Durante o período de consolidação em torno de US$ 65 mil, o spot taker CVD indicou demanda forte, em linha com entradas institucionais e menor intensidade de hedge na ponta vendedora. Os dados mostram compras líquidas de US$ 80,30 milhões em BTC no spot, enquanto o fluxo líquido semanal de ETFs somou US$ 770,60 milhões.
O indicador de hot capital share também avançou de 15 para 22,42, sugerindo retorno gradual de traders de curto prazo.
Ao mesmo tempo, a liquidez no spot ficou contida e a atividade da rede enfraqueceu: endereços ativos, volume de transferências e taxas recuaram. Com esses sinais mistos, o mercado segue em uma fase de transição, sem confirmação clara de retomada.
BTC consegue voltar a US$ 65 mil?
No gráfico, a disputa entre compradores e vendedores ganhou intensidade. Desde o início de junho, o BTC vem oscilando em uma faixa entre US$ 62 mil e US$ 66 mil, refletindo sentimento dividido.
Segundo a Lookonchain, alguns operadores abriram posições relevantes com alavancagem. Quatro traders montaram shorts de 3.895 BTC (US$ 249 milhões), com preços de liquidação próximos de US$ 66 mil.
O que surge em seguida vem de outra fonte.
(** X9: [s.split('\n')[0]] is the part of [s] before its first line
    feed: it holds no line feed, and [s] is it followed by nothing or by
    a text that starts with a line feed. *)
Theorem firstLine_prefix (s : jsstring) :
  ~ In 0x0A (firstLine s) /\
  exists rest, s = firstLine s ++ rest /\
               (rest = [] \/ hd_error rest = Some 0x0A).
Proof.
  induction s as [|c s [IHn [rest [IHs IHr]]]]; cbn [firstLine].
  - split; [intros []|]. exists []. split; [reflexivity | left; reflexivity].
  - destruct (c =? 0x0A) eqn:Hc.
    + split; [intros []|]. exists (c :: s). split; [reflexivity|].
      right. cbn. f_equal. lia.
    + split.
      * intros [Heq|Hin]; [lia | exact (IHn Hin)].
      * exists rest. split; [cbn; f_equal; exact IHs | exact IHr].
Qed.
Lemma session_body_no_video user s t w r w' :
  session_body [] user s (t, false) w = (r, w') ->
  stops_after (w_rows w) r (w_rows w').
Proof.
  unfold session_body. cbv zeta. intros H.
  eapply stops_after_quiet; [apply quiet_choice | exact H | clear H; intros acct w1 _ E1 H].
  eapply stops_after_quiet; [apply quiet_choice | exact H | clear H; intros dev w2 _ E2 H].
  eapply stops_after_quiet; [apply quiet_choice | exact H | clear H; intros dev_os w3 _ E3 H].
  eapply stops_after_quiet; [apply quiet_choice | exact H | clear H; intros app_v w4 _ E4 H].
  eapply stops_after_quiet; [apply quiet_choice | exact H | clear H; intros net w5 _ E5 H].
  eapply stops_after_quiet;
    [apply quiet_randint_other; discriminate | exact H | clear H; intros ip1 w6 _ E6 H].
  eapply stops_after_quiet;
    [apply quiet_randint_other; discriminate | exact H | clear H; intros ip2 w7 _ E7 H].
  eapply stops_after_quiet;
    [apply quiet_randint_other; discriminate | exact H | clear H; intros ip3 w8 _ E8 H].
  eapply stops_after_quiet; [apply quiet_choice | exact H | clear H; intros ctry w9 _ E9 H].
  cbn [negb] in H.
  match type of H with
  | context [row ?f _ None "session_start" None] => set (sf := f) in *
  end.
  assert (E : w_rows w9 = w_rows w) by congruence. clear E1 E2 E3 E4 E5 E6 E7 E8 E9.
  (* the first_login row *)
  apply bind_cases in H. destruct H as [(e & H & ->) | (u1 & w10 & L & H)].
  { exists e. split; [reflexivity |]. intros ->. exfalso.
    revert H.
    match goal with
    | |- ?m w9 = _ -> False =>
        assert (Hn : never IndexError m) by never_tac
    end.
    intros H. apply (Hn _ _ _ H). reflexivity. }
  bind_inv L td v1 T1. apply lift_Ok in T1. destruct T1 as [_ ->].
  bind_inv L ts v2 T2. apply lift_Ok in T2. destruct T2 as [_ ->].
  apply rows_append_Ok in L.
  (* the session_start row *)
  rewrite bind_rows_append in H.
  eapply stops_after_quiet;
    [apply quiet_randint_other; discriminate | exact H | clear H; intros n w12 Hn E12 H].
  apply randint_Ok in Hn. destruct Hn as [Hn _].
  eapply stops_after_quiet;
    [apply quiet_randint_other; discriminate | exact H | clear H; intros k w13 Hk E13 H].
  apply randint_Ok in Hk. destruct Hk as [Hk _].
  cbn [List.length] in H. unfold bind at 1 in H. rewrite sample_nil in H by lia.
  (* the first chunk *)
  unfold range in H. destruct (Z.to_nat n) as [| n'] eqn:En; [lia |].
  cbn [seq] in H. rewrite for_each_cons in H.
  apply bind_cases in H. destruct H as [(e & H & ->) | (st & w15 & C & H)].
  - apply bind_cases in H. destruct H as [(e' & H & He) | (st & w14 & C & H)].
    + inversion He; subst e'. apply chunk_body_no_video in H.
      destruct H as (e0 & He0 & Hrows). simpl in He0. inversion He0; subst e0.
      exists e. split; [reflexivity |]. intros _.
      exists (row sf ts None "first_login" None), (row sf t None "session_start" None).
      split; [| split; reflexivity].
      rewrite Hrows, E13, E12. cbn [w_rows]. rewrite L, E, <- app_assoc. reflexivity.
    + apply chunk_body_no_video in C. destruct C as (e0 & He0 & _). discriminate He0.
  - apply bind_cases in C. destruct C as [(e' & C & He) | (st0 & w14 & C & C')].
    + discriminate He.
    + apply chunk_body_no_video in C. destruct C as (e0 & He0 & _). discriminate He0.
Qed.

Lemma stops_after_never {A B} rows0 (m : M A) (f : A -> M B) w r w' :
  never IndexError m ->
  bind m f w = (r, w') ->
  (forall a w1, m w = (Ok a, w1) -> f a w1 = (r, w') ->
     stops_after rows0 r (w_rows w')) ->
  stops_after rows0 r (w_rows w').
Proof.
  intros Hq H Hk. apply bind_cases in H.
  destruct H as [(e & H & ->) | (a & w1 & H & H')].
  - pose proof (Hq _ _ _ H) as Hr. exists e. split; [reflexivity |].
    intros ->. exfalso. apply Hr. reflexivity.
  - eapply Hk; eassumption.
Qed.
Em contrapartida, dois traders abriram longs de 1.547 BTC (US$ 99 milhões), com liquidação definida em torno de US$ 61 mil.
Assim, o Bitcoin tende a permanecer em movimento de transição enquanto não houver mudança relevante nas condições do mercado. Se o suporte de US$ 60 mil for perdido, o desenho técnico fica mais baixista. Caso contrário, a recuperação até US$ 65 mil continua no radar.
Resumo
No 2º trimestre, a Trump Media adicionou 4.662 BTC à carteira mesmo após reportar prejuízo de US$ 238 milhões. O Bitcoin segue em faixa de consolidação, mas a fraqueza na atividade on-chain limita a sustentação de uma recuperação mais firme.